Every line of the records below from the line with "as (_ & _ & _ & Hbad)." up to and including the line with "(** C10 on a literal between spaces. *)" must be reproduced exactly, and no line outside that range.

Saved data entries

BEGIN

(** C2 on an archive with distinct keys: both entries are returned and can be
    read back. *)
Lemma processZipContent_validates_then_stores_run :
  ∃ ls',
    processZipContent plain_archive (setup ∅)
    = (Returns [ {| storageKey := "[contracts_2024-05-17] Root"; storedText := "{root}" |};
                 {| storageKey := "[contracts_2024-05-17] Wallet"; storedText := "{first}" |} ],
       set_localStorage ls' (setup ∅)) ∧
    ls' !! "[contracts_2024-05-17] Root" = Some "{root}" ∧
    ls' !! "[contracts_2024-05-17] Wallet" = Some "{first}".
Proof.
  destruct (processZipContent_validates_then_stores plain_archive (setup ∅))
    as (_ & _ & Hvalid).
  destruct Hvalid as (ls' & Hrun & _ & Hlast & _); [done|repeat constructor|].
  exists ls'. split_and!.
  - exact Hrun.
  - apply (Hlast [] root_abi [wallet_abi]); [reflexivity|].
    repeat constructor. vm_compute. discriminate.
  - apply (Hlast [root_abi] wallet_abi []); [reflexivity|constructor].
Defined.

(** C8 on the pasted form, busy and idle. *)
Lemma submit_guarded_by_inProgress_run :
  onSubmit (set_inProgress true pasted_form) = (Returns (), set_inProgress true pasted_form) ∧
  inProgress (exec onSubmit_start pasted_form) = true ∧
  inProgress (exec onSubmit pasted_form) = false.
Proof.
  split_and!.
  - apply (submit_guarded_by_inProgress (set_inProgress true pasted_form)). reflexivity.
  - apply (submit_guarded_by_inProgress pasted_form). reflexivity.
  - apply (submit_guarded_by_inProgress pasted_form). reflexivity.
Defined.



(** C4: the registry has answered, then [address] becomes [null]; the ABI is
    withdrawn and a late answer of the first run is ignored. *)
Lemma props_change_cancels_fetch_run :
  everscanAbi (form answered) = Some ("{" +:+ dquote +:+ "version" +:+ dquote +:+ ":2}") ∧
  everscanAbi (form (props_changed (Some "84dafa44") None answered)) = None ∧
  fetch_resolved 0 registry_answer (props_changed (Some "84dafa44") None answered)
  = props_changed (Some "84dafa44") None answered.
Proof.
  assert (reachable answered) as Hreach by (apply reachable_response, reachable_mount).
  destruct (props_change_cancels_fetch answered (Some "84dafa44") None Hreach)
    as (_ & _ & _ & Hnone & _ & Hstale & _).
  split_and!.
  - reflexivity.
  - exact Hnone.
  - apply Hstale. vm_compute. lia.
Defined.

(** Against C7 as stated: the run is current and the answer is an object with
    an [abi] field, the empty string; [everscanAbi] stays [undefined]. *)
Lemma everscan_abi_falsy_field :
  cleanup mounted = Some 0 ∧
  fetches mounted !! 0
    = Some {| fetch_codeHash := "84dafa44"; fetch_address := "0:abc";
              codeHashChanged := false; aborted := false |} ∧
  js_truthy empty_abi_answer = true ∧
  js_get empty_abi_answer "abi" = Some (DStr "") ∧
  everscanAbi (form (fetch_resolved 0 empty_abi_answer mounted)) = None.
Proof. split_and!; reflexivity. Defined.

(** C7 on an answer that carries an ABI. *)
Lemma everscan_abi_offered_not_stored_run :
  everscanAbi (form answered) = Some (JSON_stringify (DObj [("version", DNum 2)])) ∧
  localStorage (form answered) = ∅ ∧
  exec onSubmitEverscanAbi (form answered)
  = set_emitted [Some (JSON_stringify (DObj [("version", DNum 2)]))] (form answered).
Proof.
  destruct (everscan_abi_offered_not_stored mounted 0 registry_answer (form answered))
    as (Hset & Hstorage & Hemit & _).
  split_and!.
  - eapply Hset; reflexivity.
  - exact Hstorage.
  - unfold exec. by rewrite (Hemit _ eq_refl).
Defined.

(** C9 on a key that is not stored. *)
Lemma onSelectAbi_emits_lookup_run :
  selectedAbi (exec (onSelectAbi "missing") (setup ∅)) = None ∧
  emitted (exec (onSelectAbi "missing") (setup ∅)) = [None].
Proof.
  apply (onSelectAbi_emits_lookup (setup ∅) "missing"). reflexivity.
Defined.

(** C6 on a link. *)
Lemma loadAbiText_source_priority_run :
  loadAbiText linked_fields = Returns "{ABI version: 2}".
Proof.
  destruct (loadAbiText_source_priority linked_fields) as (_ & Hlink & _).
  rewrite (Hlink eq_refl "https://example.org/wallet.abi.json"
             "https://example.org/wallet.abi.json" eq_refl eq_refl).
  reflexivity.
Defined.

(** X2 on the pasted ABI. *)
Lemma onSubmit_then_onSelectAbi_run :
  localStorage (exec (onSubmit_resume (Returns "{ABI}")) pasted_form) !! "abi1"
    = Some "{ABI}" ∧
  emitted (exec (onSelectAbi "abi1") (exec (onSubmit_resume (Returns "{ABI}")) pasted_form))
    = [Some "{ABI}"; Some "{ABI}"].
Proof.
  destruct (onSubmit_then_onSelectAbi pasted_form "{ABI}")
    as (Hstored & _ & _ & _ & Hemitted & _); [reflexivity|].
  split; [exact Hstored|exact Hemitted].
Defined.

(** X4 on the pasted ABI and on a text the core rejects. *)
Lemma submit_closes_modal_on_success_run :
  modalType (exec (onSubmit_resume (Returns "{ABI}")) (set_modalType (Some FROM_TEXT) pasted_form))
    = None ∧
  modalType (exec (onSubmit_resume (Returns "oops")) (set_modalType (Some FROM_TEXT) pasted_form))
    = Some FROM_TEXT.
Proof.
  destruct (submit_closes_modal_on_success (set_modalType (Some FROM_TEXT) pasted_form))
    as (Hok & _ & Hfail & _).
  split.
  - apply (Hok "{ABI}"). reflexivity.
  - apply (Hfail (Returns "oops")). vm_compute. by eexists.
Defined.

(** X5 on a fresh form, and on an empty zip link. *)
Lemma submit_without_input_run :
  exec onSubmit (setup ∅) = set_error (Some "Error: No ABI input specified") (setup ∅) ∧
  exec onSubmitZip (exec (onChangeZipLink "") (setup ∅))
  = set_error (Some "Error: No zip link or file specified")
      (exec (onChangeZipLink "") (setup ∅)).
Proof.
  split.
  - apply (submit_without_input (setup ∅)); reflexivity.
  - apply (submit_without_input (exec (onChangeZipLink "") (setup ∅)));
      [reflexivity|reflexivity|by right].
Defined.

(** X6 on an archive whose second entry is rejected. *)
Lemma onSubmitZip_names_rejected_entry_run :
  error (exec (onSubmitZip_resume (Returns broken_archive)) (setup ∅))
    = Some "Error: Processing error for 'Broken.abi.json' file. Internal Invalid ABI" ∧
  localStorage (exec (onSubmitZip_resume (Returns broken_archive)) (setup ∅)) = ∅.
Proof.
  destruct (onSubmitZip_names_rejected_entry (setup ∅) broken_archive
              [root_abi] [wallet_abi] broken_abi (JsThrown "Invalid ABI"))
    as (Herror & Hstorage & _); [reflexivity|by repeat constructor|reflexivity|].
  split; [exact Herror|exact Hstorage].
Defined.

(** X7 on the pasted ABI. *)
Lemma closeModal_does_not_cancel_onSubmit_run :
  localStorage (exec (onSubmit_resume (Returns "{ABI}"))
                  (exec closeModal (exec onSubmit_start pasted_form)))
  = <["abi1" := "{ABI}"]> ∅.
Proof.
  destruct (closeModal_does_not_cancel_onSubmit pasted_form eq_refl)
    as (_ & _ & _ & Hstored & _).
  apply (Hstored "{ABI}"); reflexivity.
Defined.

(** X8 on the archive behind the link. *)
Lemma loadZipContent_unpacks_and_sorts_run :
  loadZipContent zip_link_fields = Returns loaded_archive ∧
  archive_filename loaded_archive = split_pop "/" "https://example.org/contracts.zip" ∧
  filename <$> files loaded_archive ≡ₚ ["Wallet.abi.json"; "Root.abi.json"].
Proof.
  assert (loadZipContent zip_link_fields = Returns loaded_archive) as Hload
    by (vm_compute; reflexivity).
  destruct (loadZipContent_unpacks_and_sorts zip_link_fields loaded_archive Hload)
    as (_ & Hname & buffer & entries & Hbuffer & Hunzip & Hnames & _).
  split_and!; [exact Hload|exact Hname|].
  vm_compute in Hbuffer. injection Hbuffer as <-.
  vm_compute in Hunzip. injection Hunzip as <-. exact Hnames.
Defined.

(** X9 after a link and then a text were entered: the link is gone. *)
Lemma reachable_single_source_run :
  input_text (fieldsInput (form retyped)) = Some "{ABI}" ∧
  input_link (fieldsInput (form retyped)) = None.
Proof.
  assert (reachable retyped) as Hreach
    by (do 2 apply reachable_form; apply reachable_mount).
  destruct (reachable_single_source retyped Hreach) as (_ & Htext & _).
  split; [reflexivity|]. apply Htext. by eexists.
Defined.

(** X11 after a change of code hash: the second run is the registered one. *)
Lemma reachable_one_live_run_run :
  cleanup rehashed = Some 1 ∧ 2 = length (fetches rehashed).
Proof.
  assert (reachable rehashed) as Hreach
    by (apply reachable_props, reachable_response, reachable_mount).
  destruct (reachable_one_live_run rehashed Hreach) as (_ & Hlast & _).
  split; [reflexivity|]. apply (Hlast 1). reflexivity.
Defined.

(** X12 after the address has become [null]. *)
Lemma no_offer_while_prop_null_run :
  everscanAbi (form answered) = Some (JSON_stringify (DObj [("version", DNum 2)])) ∧
  everscanAbi (form detached) = None ∧ everscan_disabled (form detached) = true.
Proof.
  assert (reachable answered) as Hreach by (apply reachable_response, reachable_mount).
  destruct (no_offer_while_prop_null answered detached ∅ (Some "84dafa44") None)
    as [Hchanged _]; [by right|].
  destruct Hchanged as (Hnone & Hdisabled & _); [exact Hreach| |].
  { apply props_unchanged_response, props_unchanged_refl. }
  split_and!; [reflexivity|exact Hnone|exact Hdisabled].
Defined.



(** X17 on the archive with distinct keys. *)
Lemma submit_again_keeps_storage_run :
  localStorage (exec (onSubmitZip_resume (Returns plain_archive))
                  (exec (onSubmitZip_resume (Returns plain_archive)) (setup ∅)))
  = localStorage (exec (onSubmitZip_resume (Returns plain_archive)) (setup ∅)).
Proof.
  destruct (submit_again_keeps_storage (setup ∅)) as [_ Hzip].
  apply (Hzip plain_archive); [done|by repeat constructor].
Defined.

Import SerializerWorkspace.

(** C5 on an input the core decodes and on one it rejects. *)
Lemma handleAbi_decodes_through_parseAbi_run :
  constructor = Returns fresh_workspace ∧
  decodedAbi (state (exec (handleAbi "{x}") fresh_workspace)) = Some (prepareHandler 3) ∧
  freed (exec (handleAbi "{x}") fresh_workspace) = [0] ∧
  decodedAbi (state (exec (handleAbi "transfer") fresh_workspace)) = None ∧
  error (state (exec (handleAbi "transfer") fresh_workspace))
    = Some "Error: unknown signature".
Proof.
  destruct (handleAbi_decodes_through_parseAbi fresh_workspace "{x}")
    as (_ & Hfreed & Hok & _).
  destruct (handleAbi_decodes_through_parseAbi fresh_workspace "transfer")
    as (_ & _ & _ & Hbad).
  split_and!.
  - reflexivity.
  - apply (Hok 3). reflexivity.
  - exact Hfreed.
  - apply (Hbad (JsError "unknown signature")). reflexivity.
  - apply (Hbad (JsError "unknown signature")). reflexivity.
Defined.

(** The literal codec prints what it parses back. *)
Lemma literal_round_trip (v : Literal) :
  ∃ v', JSON_parse (JSON_stringify_indent v 4) = Some v' ∧
        JSON_stringify_indent v' 4 = JSON_stringify_indent v 4.
Proof. exists v. by destruct v. Defined.

(** C10 on a literal between spaces. *)
Lemma prettyPrint_idempotent_run :
  prettyPrint "  true " = "true" ∧
  prettyPrint (prettyPrint "  true ") = prettyPrint "  true ".
Proof.
  destruct (prettyPrint_idempotent (codec := json_codec) literal_round_trip "  true ")
    as (Hparsed & _ & Hidem).
  split.
  - apply (Hparsed LTrue). reflexivity.
  - exact Hidem.
Defined.

(** X13 over three inputs, the second of which the core rejects. *)
Lemma handlers_freed_once_run :
  freed (handleAll ["{x}"; "transfer"; "{yy}"] fresh_workspace)
    ++ held (handleAll ["{x}"; "transfer"; "{yy}"] fresh_workspace) = [0; 3; 4] ∧
  NoDup (freed (handleAll ["{x}"; "transfer"; "{yy}"] fresh_workspace)).
Proof.
  destruct (handlers_freed_once ["{x}"; "transfer"; "{yy}"] fresh_workspace)
    as [Hall Hnodup].
  split; [exact Hall|]. apply Hnodup.
  apply (NoDup_ListNoDup [0; 3; 4]). repeat constructor; simpl; lia.
Defined.

(** X14 after a rejected input. *)
Lemma workspace_decoded_or_error_run :
  abiInput (state (handleAll ["{x}"; "transfer"] fresh_workspace)) = "transfer" ∧
  (is_Some (decodedAbi (state (handleAll ["{x}"; "transfer"] fresh_workspace)))
   ↔ error (state (handleAll ["{x}"; "transfer"] fresh_workspace)) = None).
Proof.
  destruct (workspace_decoded_or_error ["{x}"; "transfer"] fresh_workspace eq_refl)
    as (Hexclusive & _ & Hshown).
  split; [exact Hshown|exact Hexclusive].
Defined.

END

Written reply:
    as (_ & _ & _ & Hbad).
  split_and!.
  - reflexivity.
  - apply (Hok 3). reflexivity.
  - exact Hfreed.
  - apply (Hbad (JsError "unknown signature")). reflexivity.
  - apply (Hbad (JsError "unknown signature")). reflexivity.
Defined.

(** The literal codec prints what it parses back. *)
Lemma literal_round_trip (v : Literal) :
  ∃ v', JSON_parse (JSON_stringify_indent v 4) = Some v' ∧
        JSON_stringify_indent v' 4 = JSON_stringify_indent v 4.
Proof. exists v. by destruct v. Defined.

(** C10 on a literal between spaces. *)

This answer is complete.